I started out the code on Github from the very outset, not particularly with the idea of attracting contributions during the first six months (though that would be very welcome in future). The SPAWS library itself is published on OSSRH so is fairly simple to include in Java projects.
I also ended up contributing a fair number of pull requests to LRJavaLib, a generic LearningRegistry library that SPAWS builds on top of. There is currently quite a small Java community using LR so its especially important to use and contribute to existing libraries.
As it stands, SPAWS is quite a small codebase, with plenty of comments and testcases, so should be quite straightforward to sustain with minimal effort. Its also integrated into Edukapp, so will also be updated as needed for that project.
Which APIs to use?
The LearningRegistry has a range of supported APIs; it provides simple HTTP “obtain” and “publish” services that use JSON, and it also supports OAI-PMH and SWORD. I’m not the biggest fan of OAI-PMH so I was quite relieved to find the simple obtain service was quite sufficient for my purposes; likewise for publishing the basic POST service was enough. I suspect that these protocols only really come into play when synchronising large volumes of metadata and paradata; for the SPAWS scenarios the amount of paradata will always be relatively small, certainly for each request, and not worth the extra hassle of having to maintain state on the client side.
In the end, I opted for using a cacheing strategy for “external” paradata rather than to actually synchronise it internally with the store’s own data, avoiding any potential conflicts. Perhaps on a larger scale it would make sense to create an actual local repository for external paradata and synch it using OAI-PMH, but that would seem to be quite a way off – the next logical scaling step for Edukapp, for example, would simply be to move from memory cache to disk cache, and increase the cache size.

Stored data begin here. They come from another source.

Lemma scenario_valid : valid_recipes Scenario.scrape_recipe.
Proof.
  intros url recipe. unfold Scenario.scrape_recipe.
  destruct (str_eqb url Scenario.root_url); [|discriminate].
  intros E. injection E as <-. simpl. split; [lia|].
  repeat constructor. simpl. lia.
Qed.

(** The hypotheses of [adjusted_dominates_ideal] are met by the scenario. *)
Lemma adjusted_dominates_ideal_witness :
  (forall k, In k (dict_keys [(str "A", Float (fint 15))])
             <-> In k (dict_keys [(str "A", Float (fdiv (fint 15) (literal 92 100)))]))
  /\ (forall k vi,
        dict_get [(str "A", Float (fint 15))] k = Some vi ->
        exists va,
          dict_get [(str "A", Float (fdiv (fint 15) (literal 92 100)))] k = Some va
          /\ num_le vi va).
Proof.
  apply (adjusted_dominates_ideal Scenario.find_recipe_url
           Scenario.scrape_recipe 2 (str "Root") (str "") 10 5).
  - exact scenario_valid.
  - lia.
  - vm_compute. reflexivity.
  - vm_compute. reflexivity.
Defined.

(* ================================================================== *)
(** ** Reordering the ingredients of a recipe *)

Lemma zero_exact : to_float 0 = Ok (Finite 0).
Proof. vm_compute. reflexivity. Qed.

(** Adding a float to an accumulated total never raises. *)
Lemma py_add_float (x : num) (f : pyfloat) :
  x = Int 0 \/ (exists g, x = Float g) ->
  exists h, py_add x (Float f) = Ok (Float h).
Proof.
  intros [->|(g & ->)]; unfold py_add; cbn [as_float].
  - rewrite zero_exact. cbn [bind]. eauto.
  - cbn [bind]. eauto.
Qed.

Given that I didn’t need to use OAI-PMH or SWORD, the standards of interest were principally the widget specs themselves – W3C and OpenSocial. The stores already provide an abstraction of the common metadata for the two specs so it wasn’t really necessary for SPAWS to rely on any particular features of the specifications apart from one rather critical one – there is no “identifier” for an OpenSocial gadget.
This is quite an issue to overcome; I opted for relying on the URL for now while punting the issue to the OpenSocial spec community to see if it could be addressed there.

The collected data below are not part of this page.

(** [len(l) >= n] for an optional integer already known to be truthy. *)
Definition len_ge {A : Type} (l : list A) (n : option Z) : bool :=
  match n with
  | None => false
  | Some z => (z <=? Z.of_nat (length l))%Z
  end.

(** ** Python numbers *)

(** An int, or a float given by its rational value. *)
Inductive pynum : Type :=
| PyInt (z : Z)
| PyFloat (q : Q).

(** The exact value of a number. *)
Definition value (x : pynum) : Q :=
  match x with
  | PyInt z => inject_Z z
  | PyFloat q => q
  end.

(** [a > b]: Python compares ints and floats by their exact values. *)
Definition py_gt (a b : pynum) : bool := Qgt_bool (value a) (value b).

(** An arithmetic that never rounds: Python's on ints, and on the floats
    of the sample inputs. *)
Definition exact_add (a b : Q) : Q := a + b.

Definition exact_round (a : Q) : Q := a.

(** The IEEE 754 binary64 arithmetic on rationals, in the normal range (no
    overflow, no subnormal numbers): [binary64_round] rounds to the nearest
    number with a 53-bit significand, ties to even, and [binary64_add] is
    the rounded sum.  [shifted a d e] is the fraction [a / d * 2 ^ (- e)]. *)
Definition shifted (a d e : Z) : Z * Z :=
  if (0 <=? e)%Z then (a, (d * 2 ^ e)%Z) else ((a * 2 ^ (- e))%Z, d).

Definition binary64_round (q : Q) : Q :=
  let n := Qnum q in
  let d := Zpos (Qden q) in
  if (n =? 0)%Z then 0 else
  let a := Z.abs n in
  let l := (Z.log2 a - Z.log2 d)%Z in
  let '(n0, d0) := shifted a d l in
  let lg := if (n0 <? d0)%Z then (l - 1)%Z else l in
  let e := (lg - 52)%Z in
  let '(n1, d1) := shifted a d e in
  let m := (n1 / d1)%Z in
  let r := (n1 mod d1)%Z in
  let m' := if (2 * r <? d1)%Z then m
            else if (d1 <? 2 * r)%Z then (m + 1)%Z
            else if Z.even m then m else (m + 1)%Z in
  let v := if (0 <=? e)%Z then Qmake (m' * 2 ^ e) 1
           else Qmake m' (Z.to_pos (2 ^ (- e))) in
  Qred (if (n <? 0)%Z then Qopp v else v).

Definition binary64_add (a b : Q) : Q := binary64_round (a + b).

Section Arithmetic.

(** The binary64 addition, on the values of two floats, and the conversion
    of the value of an int to the nearest float. *)
Variable fadd : Q -> Q -> Q.
Variable fround : Q -> Q.

(** [float(x)] *)
Definition to_float (x : pynum) : Q :=
  match x with
  | PyInt z => fround (inject_Z z)
  | PyFloat q => q
  end.

(** [a + b]: exact on two ints; with a float operand, the sum of the two
    operands as floats. *)
Definition py_add (a b : pynum) : pynum :=
  match a, b with
  | PyInt x, PyInt y => PyInt (x + y)
  | _, _ => PyFloat (fadd (to_float a) (to_float b))
  end.

(** ** class Suite *)

Record Suite : Type := mkSuite {
  tests : list string;
  total_runtime : pynum
}.

(** [Suite.__init__] *)
Definition Suite_init : Suite := {| tests := []; total_runtime := PyInt 0 |}.

(** [Suite.add_test] *)
Definition add_test (s : Suite) (test_file : string) (runtime : pynum)
  : Suite :=
  {| tests := tests s ++ [test_file];
     total_runtime := py_add (total_runtime s) runtime |}.

(** [Suite.get_runtime] *)
Definition get_runtime (s : Suite) : pynum := total_runtime s.

(** [Suite.get_test_count] *)
Definition get_test_count (s : Suite) : nat := length (tests s).

(** ** divide_remaining_tests_among_suites *)

(** The [for] loop of [divide_remaining_tests_among_suites], with the loop
    variable [suite_idx] as an argument.  [suites[suite_idx]] raises
    [IndexError] when the index is out of range. *)
Fixpoint divide_remaining_loop
    (remaining_tests_runtimes : list (string * pynum))
    (suite_idx : nat) (suites : list Suite) : result (list Suite) :=
  match remaining_tests_runtimes with
  | [] => Ok suites
  | (test_file, runtime) :: rest =>
      match nth_error suites suite_idx with
      | None => Raise IndexError
      | Some current_suite =>
          let suites' :=
            list_set suites suite_idx (add_test current_suite test_file runtime) in
          let suite_idx' := S suite_idx in
          let suite_idx'' :=
            if length suites' <=? suite_idx' then O else suite_idx' in
          divide_remaining_loop rest suite_idx'' suites'
      end
  end.

Definition divide_remaining_tests_among_suites
    (remaining_tests_runtimes : list (string * pynum)) (suites : list Suite)
  : result (list Suite) :=
  divide_remaining_loop remaining_tests_runtimes 0 suites.

(** ** divide_tests_into_suites *)

(** The state the packing loop leaves behind: the closed suites, the suite
    being filled, and [last_test_processed]. *)
Record pack_state : Type := mkPack {
  ps_suites : list Suite;
  ps_current : Suite;
  ps_last : nat
}.

(** The [for idx, (test_file, runtime) in enumerate(tests_runtimes)] loop.
    [idx] is the position of the head of the list still to be visited;
    the [break] returns at once with [last_test_processed = idx]. *)
Fixpoint pack_loop (max_time_seconds : pynum) (max_suites : option Z)
    (todo : list (string * pynum)) (idx : nat)
    (suites : list Suite) (current_suite : Suite) (last_test_processed : nat)
  : pack_state :=
  match todo with
  | [] => mkPack suites current_suite last_test_processed
  | (test_file, runtime) :: rest =>
      if py_gt (py_add (get_runtime current_suite) runtime) max_time_seconds
      then
        if 0 <? get_test_count current_suite then
          let suites' := suites ++ [current_suite] in
          let current_suite' := Suite_init in
          if truthy max_suites && len_ge suites' max_suites then
            mkPack suites' current_suite' idx
          else
            pack_loop max_time_seconds max_suites rest (S idx) suites'
              (add_test current_suite' test_file runtime) last_test_processed
        else
          pack_loop max_time_seconds max_suites rest (S idx) suites
            (add_test current_suite test_file runtime) last_test_processed
      else
        pack_loop max_time_seconds max_suites rest (S idx) suites
          (add_test current_suite test_file runtime) last_test_processed
  end.

(** The statement after the loop: a non-empty current suite is closed. *)
Definition close_current (st : pack_state) : list Suite :=
  if 0 <? get_test_count (ps_current st)
  then ps_suites st ++ [ps_current st]
  else ps_suites st.

Definition divide_tests_into_suites (tests_runtimes : list (string * pynum))
    (max_time_seconds : pynum) (max_suites : option Z)
  : result (list Suite) :=
  let st := pack_loop max_time_seconds max_suites tests_runtimes 0 []
              Suite_init (length tests_runtimes) in
  let suites := close_current st in
  if truthy max_suites && (ps_last st <? length tests_runtimes) then
    divide_remaining_tests_among_suites
      (skipn (ps_last st) tests_runtimes) suites
  else Ok suites.

(** All the tests of a list of suites, suite after suite. *)
Definition all_tests (suites : list Suite) : list string :=
  concat (map tests suites).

Historically, each OpenSocial gadget was hosted on its own site rather than packaged and hosted elsewhere; however over time there have been gadgets being packaged up and rehosted and so this would become more of a requirement – perhaps even using the W3C format to package and transport OpenSocial gadgets.

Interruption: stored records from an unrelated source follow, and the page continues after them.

(* ===== verification/_CoqProject ===== *)
-Q . S2P
Prelude.v
Json.v
JsonLoads.v
Regex.v
Redaction.v
RateLimit.v
ToolModels.v
ToolExecutor.v
ToolExecutorProps.v
Workflow.v
WorkflowFacts.v
WorkflowEngine.v
WorkflowGraph.v
WorkflowProps.v
Billing.v
Usage.v
Quota.v
QuotaFacts.v
QuotaProps.v
Lifecycle.v
AgentRuntime.v
AgentRuntimeFacts.v
AgentRuntimeProps.v
Runs.v
RunsProps.v
MultiAgent.v
MultiAgentFacts.v
MultiAgentProps.v
RagText.v
RagTextProps.v
RagSafety.v
Ingestion.v
RagQueue.v
Conversations.v
ConversationsProps.v
AuditLog.v
Workspaces.v
Auth.v
Memory.v
Prompts.v
AgentConfig.v
AgentConfigProps.v
WorkflowBuilder.v
WorkflowBuilderProps.v
BuiltinTools.v
BuiltinToolsProps.v
ChatService.v
ChatServiceProps.v
AgentRuntimeWorld.v
AgentModel.v
AgentService.v
AgentServiceProps.v
MultiAgentEvents.v
MultiAgentService.v
MultiAgentServiceProps.v
AgentApi.v
AgentApiProps.v
RunRecords.v
RunRecordsProps.v
MultiAgentApi.v
MultiAgentApiProps.v
Providers.v
ProvidersProps.v
WorkflowExecutors.v
WorkflowExecutorsProps.v
RagRetrieval.v
RagRetrievalProps.v
Evals.v
EvalsProps.v
RagEvals.v
Benchmarks.v
Mcp.v
McpProps.v
PdfReport.v
PdfReportService.v
PdfReportProps.v
AuthApi.v
HttpErrors.v
AgentsApi.v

I can also see now that what I’ve worked on here for app/widget stores would also work fine for pretty much any kind of site – so product catalogues or more traditional repositories could also reuse it pretty much as-is, including the recipes. I was originally expecting it to be similar but not directly reusable; this is something worth pursuing .
Given what I’ve learned, would I do anything differently? I don’t think so, I think this project has answered the questions we posed initially, so its more now a question of what to do next.
We also really need to come up with a solution for PHP-based stores like ROLE, for example we could use the same algorithms as in the Java version of SPAWS, but build on LRPHP.
However, what I most want to do now is get the code into production in the stores that are being launched and take it from there.